Na casa de um dos alvos foi apreendido dinheiro em espécieFoto: Divulgação/PF
Segundo reportagem do jornal O Globo, durante os três primeiros anos do governo Bolsonaro, a Abin teria usado, sem qualquer protocolo oficial, a ferramenta FirstMile para monitorar os passos de até 10 mil proprietários de celulares a cada 12 meses. Entre eles estavam advogados, policiais, jornalistas e até ministros do STF. Dentre os magistrados, teria sido registrado uma pesquisa a um homônimo de Alexandre de Moraes, ministro do Supremo Tribunal Federal.
Agência julga ferramenta como "incompatível com sistema jurídico brasileiro"
De acordo com a Associação Data Privacy Brasil de Pesquisa, o FirstMile funciona como "serviço de geolocalização de dispositivos móveis em tempo real, capaz de decodificar as identidades lógicas dos dispositivos e de gerar alertas sobre a rotina de movimentação dos alvos de interesse".

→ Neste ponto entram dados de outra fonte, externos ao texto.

Definition select_runner {W H} (runners : list (BenchmarkRunner W H)) (ty : bytes)
    : result (BenchmarkRunner W H) RunnerError :=
  let normalized := normalize_runner_type ty in
  match list_find (fun r => runner_type r = normalized) runners with
  | Some (_, r) => Ok r
  | None => Error (mkRunnerError (lit "unsupported_runner") (lit "runner '" ++ ty ++ lit "' is not supported"))
  end.

(** ** The command line *)

Abbreviation RE A := (result A RunnerError).

Definition invalid_request {A} (message : bytes) : RE A := Error (mkRunnerError (lit "invalid_request") message).
Definition parse_failed {A} (message : bytes) : RE A := Error (mkRunnerError (lit "parse_failed") message).

(** The [?] of a [Result]. *)
Definition rbind {A B E} (m : result A E) (k : A -> result B E) : result B E :=
  match m with Ok a => k a | Error e => Error e end.

Definition split_target_addr (target_addr : bytes) : RE (bytes * Z)%type :=
  match split_once COLON target_addr with
  | None => invalid_request (lit "target address '" ++ target_addr ++ lit "' must use host:port format")
  | Some (host, port) =>
      if bool_decide (host = []) then invalid_request (lit "target host must not be empty")
      else match parse_uint u16_max port with
           | Ok port => Ok (host, port)
           | Error _ => invalid_request (lit "target address '" ++ target_addr ++ lit "' has an invalid port")
           end
  end.

Definition validate_request (request : BenchmarkRunRequest) : RE unit :=
  if ((rq_clients request =? 0) || (rq_requests request =? 0) || (rq_data_size request =? 0)
      || (rq_pipeline request =? 0))%Z
  then invalid_request (lit "clients, requests, data_size, and pipeline must be greater than zero")
  else rbind (split_target_addr (rq_target_addr request)) (fun _ => Ok tt).

Definition build_command (request : BenchmarkRunRequest) : RE (list bytes) :=
  rbind (validate_request request) (fun _ =>
  rbind (split_target_addr (rq_target_addr request)) (fun '(host, port) =>
  Ok [lit "-h"; host; lit "-p"; dec_nonneg port; lit "-c"; dec_nonneg (rq_clients request);
      lit "-n"; dec_nonneg (rq_requests request); lit "-d"; dec_nonneg (rq_data_size request);
      lit "-P"; dec_nonneg (rq_pipeline request); lit "--csv"])).

(** ** The output *)

Definition parse_csv_number (segment : bytes) : RE f64 :=
  match parse_f64 (trim_matches QUOTE segment) with
  | Ok x => Ok x
  | Error _ => parse_failed (lit "failed to parse redis-benchmark throughput from '" ++ segment ++ lit "'")
  end.

Definition parse_key_value_segment (line key : bytes) : RE bytes :=
  match omap (strip_prefix (key ++ lit "=")) (split_whitespace (replace_bytes [COMMA; QUOTE] SPACE line)) with
  | value :: _ => Ok value
  | [] => parse_failed (lit "missing " ++ key ++ lit " in '" ++ line ++ lit "'")
  end.

Definition parse_key_value {A} (parse : bytes -> result A bytes) (line key : bytes) : RE A :=
  rbind (parse_key_value_segment line key) (fun value =>
  match parse value with
  | Ok x => Ok x
  | Error _ => parse_failed (lit "failed to parse " ++ key ++ lit " from '" ++ line ++ lit "'")
  end).
Definition parse_key_value_number : bytes -> bytes -> RE f64 := parse_key_value parse_f64.
Definition parse_key_value_u64 : bytes -> bytes -> RE Z := parse_key_value (parse_uint u64_max).

(** The eight variables of [parse_output]. *)
Record Figures := mkFigures {
  fg_throughput : option f64;
  fg_total_requests : option Z;
  fg_dataset_bytes : option Z;
  fg_duration_ms : option Z;
  fg_average : option f64;
  fg_p50 : option f64;
  fg_p95 : option f64;
  fg_p99 : option f64
}.
Definition no_figures : Figures := mkFigures None None None None None None None None.

Definition parse_throughput (line : bytes) (f : Figures) : RE Figures :=
  if starts_with [QUOTE] line && contains (lit "PING_INLINE") line then
    match split_on COMMA line with
    | _ :: segment :: _ =>
        rbind (parse_csv_number segment) (fun x =>
        Ok (mkFigures (Some x) (fg_total_requests f) (fg_dataset_bytes f) (fg_duration_ms f) (fg_average f)
              (fg_p50 f) (fg_p95 f) (fg_p99 f)))
    | _ => Ok f
    end
  else Ok f.

Definition parse_latency (line : bytes) (f : Figures) : RE Figures :=
  if contains (lit "latency summary") line then
    rbind (parse_key_value_number line (lit "p50")) (fun p50 =>
    rbind (parse_key_value_number line (lit "p95")) (fun p95 =>
    rbind (parse_key_value_number line (lit "p99")) (fun p99 =>
    Ok (mkFigures (fg_throughput f) (fg_total_requests f) (fg_dataset_bytes f) (fg_duration_ms f) (fg_average f)
          (Some p50) (Some p95) (Some p99)))))
  else Ok f.

Definition parse_requests (line : bytes) (f : Figures) : RE Figures :=
  if contains (lit "requests summary") line then
    rbind (parse_key_value_u64 line (lit "requests")) (fun total =>
    rbind (parse_key_value_u64 line (lit "bytes")) (fun dataset =>
    rbind (parse_key_value_u64 line (lit "duration_ms")) (fun duration =>
    rbind (parse_key_value_number line (lit "avg_ms")) (fun average =>
    Ok (mkFigures (fg_throughput f) (Some total) (Some dataset) (Some duration) (Some average)
          (fg_p50 f) (fg_p95 f) (fg_p99 f))))))
  else Ok f.

Definition parse_line (raw_line : bytes) (f : Figures) : RE Figures :=
  let line := trim raw_line in
  if bool_decide (line = []) then Ok f
  else rbind (parse_throughput line f) (fun f => rbind (parse_latency line f) (parse_requests line)).

Fixpoint parse_lines (ls : list bytes) (f : Figures) : RE Figures :=
  match ls with [] => Ok f | l :: ls' => rbind (parse_line l f) (parse_lines ls') end.

Definition parse_output (stdout stderr : bytes) : RE BenchmarkResult :=
  rbind (parse_lines (lines stdout) no_figures) (fun f =>
  match f with
  | mkFigures (Some throughput) (Some total) (Some dataset) (Some duration) (Some average) (Some p50) (Some p95)
      (Some p99) => Ok (mkResult total throughput average p50 p95 p99 duration dataset)
  | _ => parse_failed (lit "failed to parse redis-benchmark output: " ++ stderr)
  end).

(** ** Reading a pipe *)

(** [BufRead::read_line] until the end: cut after every line feed. *)
Fixpoint split_inclusive (s : bytes) : list bytes :=
  match s with
  | [] => []
  | b :: s' =>
      if bool_decide (b = LF) then [b] :: split_inclusive s'
      else match split_inclusive s' with l :: ls => (b :: l) :: ls | [] => [[b]] end
  end.

(** [read_stream] on a pipe that yields [data]: [read_to_string] leaves the
    buffer empty when the data is not UTF-8. The lines it sends, and the buffer. *)
Definition read_stream (data : bytes) : list bytes * bytes :=
  let buffer := if valid_utf8 data then data else [] in
  (filter (fun l => l <> []) (trim <$> split_inclusive buffer), buffer).

(** ** The command line carries the request *)

Lemma rbind_Ok {A B E} (m : result A E) (k : A -> result B E) b :
  rbind m k = Ok b <-> exists a, m = Ok a /\ k a = Ok b.
Proof. destruct m; simpl; naive_solver. Qed.

Lemma split_target_addr_Ok addr host port : split_target_addr addr = Ok (host, port) <->
  exists ptext, addr = host ++ COLON :: ptext /\ (COLON ∉ host) /\ host <> [] /\ parse_uint u16_max ptext = Ok port.
Proof.
  unfold split_target_addr. destruct (split_once COLON addr) as [[h p]|] eqn:E.
  - apply split_once_Some in E as [-> Hc]. split.
    + case_bool_decide; [done|]. destruct (parse_uint u16_max p) eqn:Ep; [|done]. intros [= <- <-]. eauto 10.
    + intros (pt & Heq & Hc2 & Hne & Hp).
      assert (h = host /\ p = pt) as [-> ->].
      { assert (Some (h, p) = Some (host, pt)) as [= -> ->]; [|done].
        rewrite <- (proj2 (split_once_Some COLON (h ++ COLON :: p) h p)) by done.
        by apply split_once_Some. }
      by rewrite bool_decide_false, Hp by done.
  - apply split_once_None in E. split; [done|]. intros (pt & -> & _). set_solver.
Qed.

Definition counts_positive (q : BenchmarkRunRequest) : Prop :=
  (rq_clients q <> 0 /\ rq_requests q <> 0 /\ rq_data_size q <> 0 /\ rq_pipeline q <> 0)%Z.

Lemma validate_request_Ok q : validate_request q = Ok tt <->
  counts_positive q /\ exists host port, split_target_addr (rq_target_addr q) = Ok (host, port).
Proof.
  unfold validate_request, counts_positive, invalid_request. rewrite <- !Z.eqb_neq.
  destruct (rq_clients q =? 0)%Z, (rq_requests q =? 0)%Z, (rq_data_size q =? 0)%Z, (rq_pipeline q =? 0)%Z;
    cbn [orb]; try naive_solver.
  destruct (split_target_addr _) as [[h p]|]; simpl; naive_solver.
Qed.

(** The request a command line stands for, as redis-benchmark reads its options. *)
Definition read_command (runner : bytes) (args : list bytes) : option BenchmarkRunRequest :=
  match args with
  | [h; host; p; port; c; clients; n; requests; d; size; P; pipeline; csv] =>
      if bool_decide ([h; p; c; n; d; P; csv] = lit <$> ["-h"; "-p"; "-c"; "-n"; "-d"; "-P"; "--csv"]%string) then
        match parse_uint u32_max clients, parse_uint u64_max requests, parse_uint u32_max size,
              parse_uint u32_max pipeline with
        | Ok clients, Ok requests, Ok size, Ok pipeline =>
            Some (mkRequest runner (host ++ [COLON] ++ port) clients requests size pipeline)
        | _, _, _, _ => None
        end
      else None
  | _ => None
  end.

Definition u32_u64_fields (q : BenchmarkRunRequest) : Prop :=
  (0 <= rq_clients q <= u32_max /\ 0 <= rq_requests q <= u64_max /\ 0 <= rq_data_size q <= u32_max
   /\ 0 <= rq_pipeline q <= u32_max)%Z.

(** A command line is built exactly for the requests with positive counts and an address that is a
    nonempty host without colon, a colon and a 16-bit port; the options of the command line then stand for
    that request, with the port in canonical decimal. *)
Theorem command_carries_request q (Hq : u32_u64_fields q) :
  ((exists args, build_command q = Ok args) <-> counts_positive q /\ exists host ptext port,
      rq_target_addr q = host ++ COLON :: ptext /\ (COLON ∉ host) /\ host <> [] /\ parse_uint u16_max ptext = Ok port)
  /\ forall args host port, build_command q = Ok args -> split_target_addr (rq_target_addr q) = Ok (host, port) ->
       read_command (rq_runner q) args
       = Some (mkRequest (rq_runner q) (host ++ [COLON] ++ dec_nonneg port) (rq_clients q) (rq_requests q)
                 (rq_data_size q) (rq_pipeline q)).
Proof.
  unfold build_command. split.
  - split.
    + intros [args ([] & Hv & _)%rbind_Ok]. apply validate_request_Ok in Hv as [Hc (host & port & Hs)].
      split; [done|]. exists host. apply split_target_addr_Ok in Hs as (pt & Hs). eauto.
    + intros [Hc (host & pt & port & Hs)].
      assert (split_target_addr (rq_target_addr q) = Ok (host, port)) as Es by (apply split_target_addr_Ok; eauto).
      rewrite (proj2 (validate_request_Ok q)) by eauto. simpl. rewrite Es. simpl. eauto.
  - intros args host port ([] & _ & ([h p] & Es & Ha)%rbind_Ok)%rbind_Ok Es2. rewrite Es in Es2.
    injection Es2 as -> ->. injection Ha as <-. destruct Hq as (? & ? & ? & ?).
    unfold read_command. rewrite bool_decide_true by done.
    by rewrite !parse_uint_dec by (unfold u32_max, u64_max, u64_modulus in *; lia).
Qed.

Lemma command_carries_request_witness :
  let q := mkRequest (lit "redis-benchmark") (lit "127.0.0.1:+06379") 50 100000 128 4 in
  build_command q = Ok (lit <$> ["-h"; "127.0.0.1"; "-p"; "6379"; "-c"; "50"; "-n"; "100000"; "-d"; "128"; "-P"; "4"; "--csv"]%string)
  /\ ((exists args, build_command q = Ok args) <-> counts_positive q /\ exists host ptext port,
      rq_target_addr q = host ++ COLON :: ptext /\ (COLON ∉ host) /\ host <> [] /\ parse_uint u16_max ptext = Ok port)
  /\ forall args host port, build_command q = Ok args -> split_target_addr (rq_target_addr q) = Ok (host, port) ->
       read_command (rq_runner q) args
       = Some (mkRequest (rq_runner q) (host ++ [COLON] ++ dec_nonneg port) (rq_clients q) (rq_requests q)
                 (rq_data_size q) (rq_pipeline q)).
Proof.
  intros q. split; [reflexivity|]. apply (command_carries_request q).
  unfold u32_u64_fields, u32_max, u64_max, u64_modulus; cbn; lia.
Defined.

(** ** Key and value pairs are read back *)

Definition separator (b : byte) : Prop := b = COMMA \/ b = QUOTE \/ b = SPACE.
Definition word_byte (b : byte) : Prop := ascii b /\ ws1 b = false /\ b <> COMMA /\ b <> QUOTE.

(** A line: before every word at least one separator, and more at the end. *)
Definition render (words : list (bytes * bytes)) (end_ : bytes) : bytes :=
  concat ((fun '(sep, w) => sep ++ w) <$> words) ++ end_.
Definition well_separated (words : list (bytes * bytes)) : Prop :=
  Forall (fun '(sep, w) => sep <> [] /\ Forall separator sep /\ w <> [] /\ Forall word_byte w) words.

Abbreviation blank := (replace_bytes [COMMA; QUOTE] SPACE).

Lemma blank_separators sep : Forall separator sep -> blank sep = replicate (length sep) SPACE.
Proof.
  induction 1 as [|b sep Hb _ IH]; [done|]. unfold replace_bytes in *. simpl. rewrite IH. f_equal.
  destruct Hb as [->|[->| ->]]; [rewrite bool_decide_true by set_solver|rewrite bool_decide_true by set_solver|]; done.
Qed.

Lemma blank_word w : Forall word_byte w -> blank w = w.
Proof.
  induction 1 as [|b w (_ & _ & H1 & H2) _ IH]; [done|]. unfold replace_bytes in *. simpl. rewrite IH.
  by rewrite bool_decide_false by set_solver.
Qed.

Lemma words_spaces n : forall cur s, words_from cur (replicate (S n) SPACE ++ s) = push_word cur (words_from [] s).
Proof. induction n as [|n IH]; intros cur s; [done|]. change (replicate (S (S n)) SPACE) with (SPACE :: replicate (S n) SPACE).
  simpl. f_equal. apply (IH [] s). Qed.

Lemma words_word w : forall cur s, Forall word_byte w -> words_from cur (w ++ s) = words_from (rev w ++ cur) s.
Proof.
  induction w as [|b w IH]; intros cur s Hw; [done|]. apply Forall_cons in Hw as [(Ha & Hb & _) Hw].
  assert (words_from cur (b :: w ++ s) = words_from (b :: cur) (w ++ s)) as E.
  { simpl. rewrite Hb. destruct (w ++ s) as [|c l]; [done|]. rewrite (ascii_ws2 _ _ Ha).
    destruct l as [|d l]; [done|]. by rewrite (ascii_ws3 _ _ _ Ha). }
  simpl app. rewrite E, IH by done. simpl. by rewrite <- app_assoc.
Qed.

Para a Data Privacy, "a utilização do serviço FirstMile, desenvolvido pela Cognyte, é incompatível com o sistema jurídico brasileiro".
"A empresa desenvolvedora da FirstMile, Cognyte, é uma empresa conhecida por violações sistemáticas de direitos humanos da perspectiva das consequências dos usos de suas tecnologias", diz em parecer enviado à Procuradoria-Geral da República (PGR) para subsidiar as investigações sobre o uso da ferramenta.
Em 23 de março deste ano, o Ministério Público Federal (MPF) enviou um pedido de informações à Abin e à empresa israelense Cognyte sobre a utilização do sistema de geolocalização de dispositivos móveis em tempo real. O caso motivou ainda a abertura de uma investigação na Agência Nacional de Telecomunicações (Anatel).
O contrato, com dispensa de licitação, para o uso do software de localização teve início no fim de 2018, no governo de Michel Temer (MDB). O programa foi comprado por R$ 5,7 milhões da empresa israelense Cognyte, de acordo com o MPF.
Em nota, a Abin diz que a Corregedoria-Geral da agência concluiu, em 23 de fevereiro de 2023, uma Correição Extraordinária - uma apuração interna - para verificar a regularidade do uso de sistema de geolocalização adquirido pelo órgão em dezembro de 2018. A partir das conclusões dessa correição, foi instaurada sindicância investigativa no dia 21 de março. De acordo com a Abin, a ferramenta deixou de ser utilizada em maio de 2021.
"Desde então, as informações apuradas nessa sindicância interna vêm sendo repassadas pela ABIN para os órgãos competentes, como Polícia Federal e Supremo Tribunal Federal. Todas as requisições da Polícia Federal e do Supremo Tribunal Federal foram integralmente atendidas pela ABIN. A Agência colaborou com as autoridades competentes desde o início das apurações. A ABIN vem cumprindo as decisões judiciais, incluindo as expedidas na manhã desta sexta-feira (20). Foram afastados cautelarmente os servidores investigados", diz em nota.
Ex-delegado da Polícia Federal, Ramagem estava à frente da Abin durante o uso da ferramenta. O ex-diretor da Abin ganhou a confiança do clã Bolsonaro antes mesmo da eleição de 2018.
Foi designado para cuidar da segurança do então presidenciável após o atentado à faca em Juiz de Fora (MG), em 6 de setembro de 2018. E teve ascensão rápida no novo governo. Chegou a ser nomeado superintendente da Polícia Federal (PF) no Ceará, em fevereiro de 2019, mas foi deslocado para um cargo de assessor especial do então ministro da Secretaria de Governo, general Santos Cruz. Em julho, foi para a Abin. Bolsonaro quis nomeá-lo diretor-geral da PF. O presidente queria ter, segundo o então ex-ministro Sérgio Moro, alguém com quem pudesse "interagir" e que lhe fornecesse relatórios de inteligência.
Ainda na gestão de Ramagem, a agência de inteligência teria atrapalhado investigações envolvendo Jair Renan Bolsonaro, filho "04" de Bolsonaro. Um agente da PF admitiu que recebeu a orientação de "levantar informações sobre uma operação que tinha Jair Renan como alvo para prevenir 'riscos à imagem' de Bolsonaro". À época, a PF afirmou em um relatório que Abin teve um papel de "interferência nas investigações".